Community Highlights
Santa Barbara is designated as a Gold-level community due to strong connectivity policies, a model Safe Routes to School program, and its unique pedestrian-oriented “paseos”. Highlights of Santa Barbara’s application include:
- Santa Barbara prides itself on good pedestrian data. In conjunction with community partner COAST (the Coalition for Sustainable Transportation), Santa Barbara staff and citizens committees regularly produce pedestrian counts as part of Capital Improvement Projects prioritization. They also conduct pedestrian yield studies for appropriate projects and participated in the 2009 Bicycle and Pedestrian Documentation Project.
- The city’s Pedestrian Master Plan highlights “paseos” — pedestrian-oriented shopping streets that were created after the removal of parking lanes behind businesses in 1969. The paseos’ initial success as parking pass-throughs and additional retail frontage has motivated the city to highlight their maintenance and expansion in the plan. Although one chapter covers the paseos within the plan, the chapter functions as a standalone document focused on the network and complimenting the goals, policies, and strategies of the General Plan and Urban Design Guidelines.

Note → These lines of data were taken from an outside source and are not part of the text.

(* ===== verification/ContentTheorems.v ===== *)
(** * What the content store guarantees

    With any object store, content that is read under a reference is the content that was
    staged under it, or the two encodings are a SHA-256 collision ([content_authentic]).
    Over a bucket that keeps what it accepted, what was staged is read back
    ([content_delivered]), and erasure removes exactly what its receipt lists
    ([erasure_exact]). *)

From Stdlib Require Import Ascii String.
From S2P Require Import Prelude GoString Sha256 GoTime GoJson GoJsonText JsonFacts TimeText Cbor ToolSchema ToolSchemaTheorems Sdk SdkTypes StateContract RuntimeContent ContentEnvelope ContentFacts DigestFacts ContentStore ContentKeys.

Open Scope Z_scope.

(** Two different byte strings with one digest. *)
Definition digests_collide (x y : string) : Prop := x <> y /\ sha256_hex x = sha256_hex y.

Lemma matches_reference raw e mediaType : matches raw (referenceForMediaType e mediaType) = true -> raw = e \/ digests_collide e raw.
Proof.
  unfold matches. cbn [ref_Digest ref_SizeBytes ref_MediaType referenceForMediaType]. intros [_ H%bool_decide_eq_true]%andb_true_iff.
  assert (E : sha256_hex raw = sha256_hex e) by (by apply (inj (String.append "sha256:")) in H). destruct (decide (raw = e)); [by left|]. by right.
Qed.

Lemma reference_matches e mediaType : matches e (referenceForMediaType e mediaType) = true.
Proof. unfold matches. cbn. by rewrite Z.eqb_refl, bool_decide_true. Qed.

Section outcomes.
Context {W : Type}.

Lemma lift_Ok {A} e (o : option A) (a : A) (w w' : W) : lift e o w = (Ok a, w') <-> o = Some a /\ w = w'.
Proof. unfold lift. destruct o; [rewrite ret_Ok|rewrite fail_Ok]; naive_solver. Qed.

Lemma classified_Ok {A} fallback (m : C W A) a w w' : classified fallback m w = (Ok a, w') <-> m w = (Ok a, w').
Proof. unfold classified. destruct (m w) as [[] ?]; naive_solver. Qed.
End outcomes.

(** The next step of an operation that succeeded. *)
Ltac step_Ok H :=
  lazymatch type of H with
  | (guard_or _ _ ≫= _) _ = (Ok _, _) => apply bind_Ok in H as ([] & ?w & [?Hg ->]%guard_Ok & H)
  | (lift _ _ ≫= _) _ = (Ok _, _) => apply bind_Ok in H as (?x & ?w & [?Ho ->]%lift_Ok & H)
  | (classified _ _ ≫= _) _ = (Ok _, _) => apply bind_Ok in H as (?x & ?w & ?Hm%classified_Ok & H)
  | (_ ≫= _) _ = (Ok _, _) => apply bind_Ok in H as (?x & ?w & ?Hm & H)
  end.

Section any_store.
Context {W : Type} (compile : any -> option (any -> bool)) (objects : ImmutableObjectStore W) (done : W -> bool * W) (id : nat) (root : string).

Lemma fetch_Ok tenant reference raw w w' : fetch objects done root tenant reference w = (Ok raw, w') -> matches raw reference = true.
Proof. intros H. unfold fetch in H. do 4 step_Ok H. by apply ret_Ok in H as [<- _]. Qed.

- The Circulation Element of Santa Barbara’s General Plan is a complete streets document. The Element lists four goals and three of them highlight this philosophy: Strive to Achieve Equality of Choice Among Modes; Increase the Availability and Use of Transit; and Increase Bicycling as a Transportation Mode.
- Santa Barbara has a model Safe Routes to School Program already implemented with increasing participation from schools. Currently, the Master Plan has maps of safe routes for all 16 schools in the city limits. They host a Walk to School Day in October, encourage regular walking to school through a friendly competition called the Walk & Roll to School Challenge, produce and disseminate SRTS maps to parents at the beginning of each school year, partner with COAST in teaching how to drive a walking school bus, track walking and biking to school during homeroom time, and perform School Hazard Assessments every three years. Only six percent of schools do not participate in SRTS programming.
- Santa Barbara Car Free is a project of the Santa Barbara Air Pollution Control District with support from the City of Santa Barbara, Amtrak California, and other partners. It encourages car-free travel through discounts and by providing information on walkable destinations like the Farmers Markets, parks, trails, and bus and shuttle services.